Abstract 531: Single Administration of a Novel Sustained-release Prostacyclin Analogue Attenuates Monocrotaline-induced Pulmonary Hypertension in Rats
Background: Continuous intravenous infusion of prostacyclin has become recognized as a therapeutic breakthrough for pulmonary arterial hypertension. Nevertheless, prostacyclin therapy requires a continuous infusion device. Poly(d,l-lactic-co-glycolic acid) (PLGA) micro-spheres, which are biodegradable and biocompatible, have been used as a controlled delivery system of proteins, drugs, and other factors. Accordingly, we developed a novel sustained-release prostacyclin analogue encapsulated in PLGA microspheres (ONO-1301MS).

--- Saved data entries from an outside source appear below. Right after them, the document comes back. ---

(* ===== verification/Netstate.v ===== *)
(** * The controller's network state (sr-ctrl/sr-ctrl.h, sr-ctrl/sr-ctrl.c)

    How database notifications about routers and links change the staging
    graph, and how [netstate_graph_sync] publishes a copy of it as the graph
    that path requests are computed on.

    [inet_pton] of the C library is an argument; a handler that goes on with
    an address that did not parse uses uninitialised memory: [None].  Links
    are heap objects named by pointers (the edges' data), routers likewise
    (the nodes' data).  [hmap] tables are finite maps here, which Hashmap.v
    justifies; times come from the caller.  The locks are left out: every
    handler runs under the write lock of the graph it changes. *)

From S2P Require Import Prelude Misc Rules Lpm Dijkstra Segpath Graph Srdb.
From Stdlib Require Import Ascii.

Record prefix := Prefix { p_addr : in6_addr; p_len : Z }.

(** [rt_addr] and [rt_pbsid] are [None] while uninitialised. *)
Record router := Router {
  rt_name : string;
  rt_addr : option in6_addr;
  rt_pbsid : option prefix;
  rt_prefixes : list prefix;
  rt_node_id : Z
}.

Record link := Link { l_local : in6_addr; l_remote : in6_addr; l_bw : Z; l_ava_bw : Z; l_delay : Z }.

Record netstate := NetState {
  ns_store : store;
  ns_links : gmap Z link;
  ns_rts : gmap Z router;
  ns_graph : graph;
  ns_dcache : dcache;
  ns_staging : graph;
  gs_mod : timeval;
  gs_dirty : timeval;
  ns_routers : gmap string Z;
  ns_prefixes : tree
}.

(** Fresh pointers of a heap. *)
Definition heap_top {A} (h : gmap Z A) : Z := foldr Z.max 0 (map fst (map_to_list h)).

(** ** The graph operations of the controller *)

Definition tolower (a : ascii) : ascii :=
  let b := byte_of a in if (65 <=? b) && (b <=? 90) then ascii_of_nat (Z.to_nat (b + 32)) else a.
Fixpoint lower (s : string) : string := match s with String a s => String (tolower a) (lower s) | EmptyString => EmptyString end.

(** !strcasecmp(s, t) *)
Definition strcaseeq (s t : string) : bool := streq (lower s) (lower t).

Definition rt_node_data_equals (rts : gmap Z router) (d1 d2 : Z) : bool :=
  strcaseeq (default "" (rt_name <$> rts !! d1)) (default "" (rt_name <$> rts !! d2)).

Definition rt_node_equals (rts : gmap Z router) (n1 n2 : Z * Z) : bool := rt_node_data_equals rts n1.2 n2.2.

Definition rt_node_data_copy (d : Z) : Z := d.

(** [link_edge_data_copy]: the copy of the link at [d] is allocated at
    [base + d], beyond every existing link. *)
Definition link_edge_data_copy (base d : Z) : Z := base + d.

Definition link_edge_data_equals (links : gmap Z link) (d1 d2 : Z) : bool :=
  match links !! d1, links !! d2 with
  | Some l1, Some l2 => (memcmp 16 (l_local l1) (l_local l2) =? 0) && (memcmp 16 (l_remote l1) (l_remote l2) =? 0)
  | _, _ => false
  end.

Definition g_ops_srdns (rts : gmap Z router) (links : gmap Z link) : gops :=
  GOps (rt_node_equals rts) (rt_node_data_equals rts) (link_edge_data_equals links) rt_node_data_copy
    (link_edge_data_copy (heap_top links)).

(** The contents of the copies [link_edge_data_copy] makes. *)
Fixpoint copy_links (base : Z) (ds : list Z) (links : gmap Z link) : gmap Z link :=
  match ds with
  | [] => links
  | d :: ds =>
      match links !! d with
      | Some l => <[link_edge_data_copy base d := l]> (copy_links base ds links)
      | None => copy_links base ds links
      end
  end.

Definition init_netstate : netstate :=
  NetState (Store ∅ ∅) ∅ ∅ graph_new ∅ graph_new (Timeval 0 0) (Timeval 0 0) ∅ lpm_new.

Section handlers.
Context (inet_pton : string -> option in6_addr).

(** dst is zeroed first; a failed inet_pton leaves the address zero *)
Definition pref_pton (src : string) : prefix :=
  match split_first "/" src with
  | (_, None) => Prefix (replicate 16 0) 0
  | (d, Some s) => Prefix (default (replicate 16 0) (inet_pton d)) (to_int (strtol s))
  end.

Definition set_dirty (g : graph) (b : bool) : graph :=
  Graph (g_nodes g) (g_edges g) (last_node g) (last_edge g) (g_min_edges g) (g_neighs g) b (cloned g).

Definition mark_graph_dirty (now : timeval) (ns : netstate) : netstate :=
  NetState (ns_store ns) (ns_links ns) (ns_rts ns) (ns_graph ns) (ns_dcache ns) (set_dirty (ns_staging ns) true)
    now (if dirty (ns_staging ns) then gs_dirty ns else now) (ns_routers ns) (ns_prefixes ns).

(** Replace the store and the staging graph. *)
Definition set_staging (ns : netstate) (st : store) (g : graph) : netstate :=
  NetState st (ns_links ns) (ns_rts ns) (ns_graph ns) (ns_dcache ns) g (gs_mod ns) (gs_dirty ns) (ns_routers ns) (ns_prefixes ns).
Definition set_links (ns : netstate) (links : gmap Z link) : netstate :=
  NetState (ns_store ns) links (ns_rts ns) (ns_graph ns) (ns_dcache ns) (ns_staging ns) (gs_mod ns) (gs_dirty ns)
    (ns_routers ns) (ns_prefixes ns).

(** *** NodeState *)

Record nodestate := NodeState { ne_name : string; ne_addr : string; ne_prefix : option string; ne_pbsid : string }.

(** The loop over the fields of the prefix column. *)
Fixpoint read_prefixes (rt : Z) (vargs : list string) (t : tree) : option (list prefix * tree) :=
  match vargs with
  | [] => Some ([], t)
  | s :: vargs =>
      if nonempty s then
        let p := pref_pton s in
        t ← lpm_insert t (p_addr p) (Z.to_nat (p_len p mod 256)) rt;
        '(ps, t) ← read_prefixes rt vargs t;
        Some (p :: ps, t)
      else read_prefixes rt vargs t
  end.

Definition nodestate_read (now : timeval) (ns : netstate) (e : nodestate) : option (Z * netstate) :=
  match ns_routers ns !! ne_name e with
  | Some _ => Some (-1, ns)
  | None =>
      let rt := heap_top (ns_rts ns) + 1 in
      s ← ne_prefix e;
      vargs ← strsplit s ";";
      '(ps, t) ← read_prefixes rt vargs (ns_prefixes ns);
      let ns := mark_graph_dirty now ns in
      let '(rt_node, st, g) := graph_add_node true (ns_store ns) (ns_staging ns) rt in
      n ← rt_node;
      id ← node_id st n;
      let r := Router (ne_name e) (inet_pton (ne_addr e)) (if nonempty (ne_pbsid e) then Some (pref_pton (ne_pbsid e)) else None) ps id in
      Some (0, NetState st (ns_links ns) (<[rt := r]> (ns_rts ns)) (ns_graph ns) (ns_dcache ns) g (gs_mod ns) (gs_dirty ns)
                 (<[ne_name e := rt]> (ns_routers ns)) t)
  end.
(* ===== verification/Flows.v ===== *)
(** * Flows of the controller (sr-ctrl/sr-ctrl.h, sr-ctrl/sr-ctrl.c)

    What the controller does with a path request, and with the flows it has
    accepted: matching a rule, finding the edge routers, computing the
    segments on the published graph, choosing a binding segment, committing
    the flow to the database, expiring flows and recomputing the ones a
    topology change affects.

    The C library ([inet_pton], [inet_ntop]), the clock, the random bytes and
    the answers of the database server are arguments.  Database operations
    are returned as the list of transactions sent.  [None] is undefined
    behaviour.  The flow table is an association list in insertion order,
    which is what Hashmap.v shows [struct hashmap] to be.  Segments and edges
    of a flow are held by reference counts, which keep their ids, metrics and
    data as they were; Graph.v has the counts themselves. *)

From S2P Require Import Prelude Misc Hashmap Rules Lpm Dijkstra Segpath Graph Srdb Netstate.
From Stdlib Require Import Ascii.

(** ** Data *)

Record provider := Provider { pv_router : string; pv_name : string; pv_addr : string; pv_prefix_len : Z; pv_priority : Z }.

Definition internal_provider : provider := Provider "" "internal" "::" 0 0.

Record src_prefix := SrcPrefix {
  sp_router : string; sp_addr : string; sp_prefix_len : Z; sp_priority : Z;
  sp_bsid : in6_addr; sp_segs : list segment; sp_epath : option (list vedge)
}.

Methods and Results: A single subcutaneous administration of ONO-1301MS allowed sustained elevation of its circulating level for 3 weeks due to degradation of the polymeric matrix in the PLGA microspheres. After monocrotaline (MCT) injection, rats were randomized to receive a single subcutaneous administration of ONO-1301MS or vehicle. There was significant development of pulmonary hypertension 3 weeks after MCT injection. Treatment with ONO-1301MS significantly attenuated increases in right ventricular systolic pressure and ratio of right ventricular weight to body weight in MCT rats. In addition, ONO-1301MS significantly inhibited hypertrophy of the pulmonary vessel wall in MCT rats. Kaplan-Meier survival curves demonstrated that a single administration of ONO-1301MS significantly improved survival rate in MCT rats compared with vehicle administration
Conclusions: We developed a novel sustained-release prostacyclin analogue encapsulated in PLGA microspheres (ONO-1301MS) which allowed 3-week elevation of its circulating level. A single subcutaneous administration of ONO-1301MS attenuated MCT-induced pulmonary hypertension and improved survival in rats. This drug delivery system of a prostacyclin analogue may be a new therapeutic strategy for the treatment of pulmonary arterial hypertension.